Saved data entries:
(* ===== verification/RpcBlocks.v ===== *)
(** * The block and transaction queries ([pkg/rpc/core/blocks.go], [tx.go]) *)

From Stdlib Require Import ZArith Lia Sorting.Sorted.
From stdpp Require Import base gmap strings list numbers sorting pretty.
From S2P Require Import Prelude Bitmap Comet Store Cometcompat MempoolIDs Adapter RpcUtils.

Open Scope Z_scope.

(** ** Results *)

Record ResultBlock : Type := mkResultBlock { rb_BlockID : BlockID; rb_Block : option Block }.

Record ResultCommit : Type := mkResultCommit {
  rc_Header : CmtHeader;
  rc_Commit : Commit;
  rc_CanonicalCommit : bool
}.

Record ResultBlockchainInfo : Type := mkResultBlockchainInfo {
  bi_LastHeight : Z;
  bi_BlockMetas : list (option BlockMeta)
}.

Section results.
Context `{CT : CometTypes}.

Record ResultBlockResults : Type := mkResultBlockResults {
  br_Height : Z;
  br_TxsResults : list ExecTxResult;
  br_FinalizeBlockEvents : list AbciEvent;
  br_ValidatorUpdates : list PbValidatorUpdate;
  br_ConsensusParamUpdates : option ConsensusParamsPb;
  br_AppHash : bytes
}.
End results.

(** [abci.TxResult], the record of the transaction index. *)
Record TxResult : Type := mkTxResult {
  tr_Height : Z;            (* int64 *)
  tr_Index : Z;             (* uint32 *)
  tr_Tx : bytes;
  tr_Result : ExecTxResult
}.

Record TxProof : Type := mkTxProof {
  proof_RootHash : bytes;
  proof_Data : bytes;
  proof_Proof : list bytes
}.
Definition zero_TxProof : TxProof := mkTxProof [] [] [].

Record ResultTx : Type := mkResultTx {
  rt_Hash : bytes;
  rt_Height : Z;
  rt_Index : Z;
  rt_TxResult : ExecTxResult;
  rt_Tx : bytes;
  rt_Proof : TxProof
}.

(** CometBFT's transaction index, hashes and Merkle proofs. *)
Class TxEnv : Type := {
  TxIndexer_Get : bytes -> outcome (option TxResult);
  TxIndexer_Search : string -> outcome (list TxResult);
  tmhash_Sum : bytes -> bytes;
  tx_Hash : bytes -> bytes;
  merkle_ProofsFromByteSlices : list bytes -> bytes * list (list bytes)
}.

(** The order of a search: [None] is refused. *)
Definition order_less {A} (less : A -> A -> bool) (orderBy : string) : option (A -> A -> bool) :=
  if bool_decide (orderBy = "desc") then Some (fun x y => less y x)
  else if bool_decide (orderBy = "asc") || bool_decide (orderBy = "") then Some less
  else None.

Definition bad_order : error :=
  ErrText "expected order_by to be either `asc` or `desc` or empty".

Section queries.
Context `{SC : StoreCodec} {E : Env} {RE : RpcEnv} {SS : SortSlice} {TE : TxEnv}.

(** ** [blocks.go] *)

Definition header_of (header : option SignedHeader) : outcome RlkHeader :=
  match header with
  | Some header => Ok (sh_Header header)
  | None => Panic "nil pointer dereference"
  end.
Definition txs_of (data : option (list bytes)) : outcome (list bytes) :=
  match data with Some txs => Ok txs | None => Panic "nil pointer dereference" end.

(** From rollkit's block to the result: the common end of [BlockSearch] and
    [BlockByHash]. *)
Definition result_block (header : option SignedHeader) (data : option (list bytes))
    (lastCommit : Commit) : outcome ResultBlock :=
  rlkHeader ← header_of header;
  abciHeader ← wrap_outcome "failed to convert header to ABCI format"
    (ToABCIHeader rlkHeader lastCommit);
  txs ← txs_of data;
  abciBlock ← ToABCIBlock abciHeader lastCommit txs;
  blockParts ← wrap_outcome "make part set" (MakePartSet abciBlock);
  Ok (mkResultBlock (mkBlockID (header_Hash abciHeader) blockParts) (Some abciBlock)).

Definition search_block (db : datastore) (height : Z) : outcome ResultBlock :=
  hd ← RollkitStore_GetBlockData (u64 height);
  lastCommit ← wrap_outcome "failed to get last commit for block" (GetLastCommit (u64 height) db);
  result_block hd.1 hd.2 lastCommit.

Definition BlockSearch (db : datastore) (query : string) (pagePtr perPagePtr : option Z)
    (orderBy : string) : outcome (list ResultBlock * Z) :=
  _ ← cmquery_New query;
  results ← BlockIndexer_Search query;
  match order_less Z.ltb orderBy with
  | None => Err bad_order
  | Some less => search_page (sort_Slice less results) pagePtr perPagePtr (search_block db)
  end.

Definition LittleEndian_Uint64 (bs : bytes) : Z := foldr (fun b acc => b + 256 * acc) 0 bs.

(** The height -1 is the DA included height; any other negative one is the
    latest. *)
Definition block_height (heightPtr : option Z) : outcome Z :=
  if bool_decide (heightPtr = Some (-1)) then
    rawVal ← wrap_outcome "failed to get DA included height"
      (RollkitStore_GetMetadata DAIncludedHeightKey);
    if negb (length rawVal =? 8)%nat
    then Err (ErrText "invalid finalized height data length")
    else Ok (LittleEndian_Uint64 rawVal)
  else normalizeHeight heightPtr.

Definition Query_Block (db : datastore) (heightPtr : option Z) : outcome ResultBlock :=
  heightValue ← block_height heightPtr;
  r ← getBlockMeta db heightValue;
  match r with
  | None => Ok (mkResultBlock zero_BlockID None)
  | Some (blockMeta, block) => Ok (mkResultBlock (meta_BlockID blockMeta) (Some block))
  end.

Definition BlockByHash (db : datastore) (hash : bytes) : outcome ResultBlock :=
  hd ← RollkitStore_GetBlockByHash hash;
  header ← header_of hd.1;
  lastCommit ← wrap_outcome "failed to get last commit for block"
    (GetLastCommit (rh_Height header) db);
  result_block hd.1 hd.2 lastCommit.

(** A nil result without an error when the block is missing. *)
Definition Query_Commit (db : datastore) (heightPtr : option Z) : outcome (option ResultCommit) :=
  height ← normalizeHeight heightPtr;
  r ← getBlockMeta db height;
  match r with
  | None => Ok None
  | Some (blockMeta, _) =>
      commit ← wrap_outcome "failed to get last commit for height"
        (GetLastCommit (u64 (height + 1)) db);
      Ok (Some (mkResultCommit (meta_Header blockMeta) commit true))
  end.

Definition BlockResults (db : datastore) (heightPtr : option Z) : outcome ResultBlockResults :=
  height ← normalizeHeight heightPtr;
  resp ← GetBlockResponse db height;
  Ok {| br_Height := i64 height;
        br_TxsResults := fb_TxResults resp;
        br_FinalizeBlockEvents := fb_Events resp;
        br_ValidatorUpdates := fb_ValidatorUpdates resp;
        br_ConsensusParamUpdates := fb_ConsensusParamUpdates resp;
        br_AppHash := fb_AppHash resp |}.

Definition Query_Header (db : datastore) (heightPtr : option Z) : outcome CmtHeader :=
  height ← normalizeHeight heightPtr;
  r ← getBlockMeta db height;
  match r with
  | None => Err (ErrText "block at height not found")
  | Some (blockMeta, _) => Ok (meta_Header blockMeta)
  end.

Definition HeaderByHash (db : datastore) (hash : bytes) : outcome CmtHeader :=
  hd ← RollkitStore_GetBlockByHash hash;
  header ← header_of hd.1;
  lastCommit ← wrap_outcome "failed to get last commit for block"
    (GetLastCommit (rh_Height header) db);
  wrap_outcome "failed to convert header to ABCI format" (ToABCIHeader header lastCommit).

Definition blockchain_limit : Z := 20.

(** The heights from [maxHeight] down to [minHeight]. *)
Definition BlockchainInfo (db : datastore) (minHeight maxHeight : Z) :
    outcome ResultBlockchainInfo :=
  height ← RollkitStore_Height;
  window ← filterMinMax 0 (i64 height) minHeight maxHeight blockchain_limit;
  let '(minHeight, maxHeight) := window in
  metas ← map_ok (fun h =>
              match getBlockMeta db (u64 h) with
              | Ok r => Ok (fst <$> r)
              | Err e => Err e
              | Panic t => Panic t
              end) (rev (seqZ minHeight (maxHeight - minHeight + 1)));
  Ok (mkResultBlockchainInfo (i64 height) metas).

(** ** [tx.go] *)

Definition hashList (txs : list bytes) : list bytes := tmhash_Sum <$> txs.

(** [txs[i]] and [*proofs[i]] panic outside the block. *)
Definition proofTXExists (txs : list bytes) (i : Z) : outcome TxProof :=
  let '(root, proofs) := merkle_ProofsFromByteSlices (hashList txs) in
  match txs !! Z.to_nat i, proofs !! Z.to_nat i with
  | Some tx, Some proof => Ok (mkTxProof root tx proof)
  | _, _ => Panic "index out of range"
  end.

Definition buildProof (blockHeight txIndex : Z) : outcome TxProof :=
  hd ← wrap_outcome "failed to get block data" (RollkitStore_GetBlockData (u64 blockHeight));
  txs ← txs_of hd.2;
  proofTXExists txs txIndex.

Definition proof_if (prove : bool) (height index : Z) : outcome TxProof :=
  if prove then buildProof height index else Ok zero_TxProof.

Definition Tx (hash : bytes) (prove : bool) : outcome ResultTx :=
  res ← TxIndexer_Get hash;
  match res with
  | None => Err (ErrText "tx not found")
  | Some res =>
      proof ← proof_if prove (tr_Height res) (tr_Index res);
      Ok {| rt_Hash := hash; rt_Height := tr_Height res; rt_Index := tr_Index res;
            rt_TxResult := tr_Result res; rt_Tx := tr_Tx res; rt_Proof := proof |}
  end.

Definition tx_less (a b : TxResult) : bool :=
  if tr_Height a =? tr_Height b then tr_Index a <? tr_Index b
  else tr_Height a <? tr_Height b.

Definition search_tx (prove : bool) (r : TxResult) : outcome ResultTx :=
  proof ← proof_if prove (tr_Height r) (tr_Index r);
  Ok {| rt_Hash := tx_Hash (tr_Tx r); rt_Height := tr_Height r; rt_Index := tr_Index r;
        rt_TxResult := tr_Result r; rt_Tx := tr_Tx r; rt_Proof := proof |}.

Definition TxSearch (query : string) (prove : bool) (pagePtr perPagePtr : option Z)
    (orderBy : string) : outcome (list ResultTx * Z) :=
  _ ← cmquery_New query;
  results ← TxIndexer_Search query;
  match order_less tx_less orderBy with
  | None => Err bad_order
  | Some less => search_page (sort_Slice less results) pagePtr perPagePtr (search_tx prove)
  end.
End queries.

**What is needed:** Please return each line of the data above in which the word "dereference" occurs.

**Solution for this problem:**
  | None => Panic "nil pointer dereference"
  match data with Some txs => Ok txs | None => Panic "nil pointer dereference" end.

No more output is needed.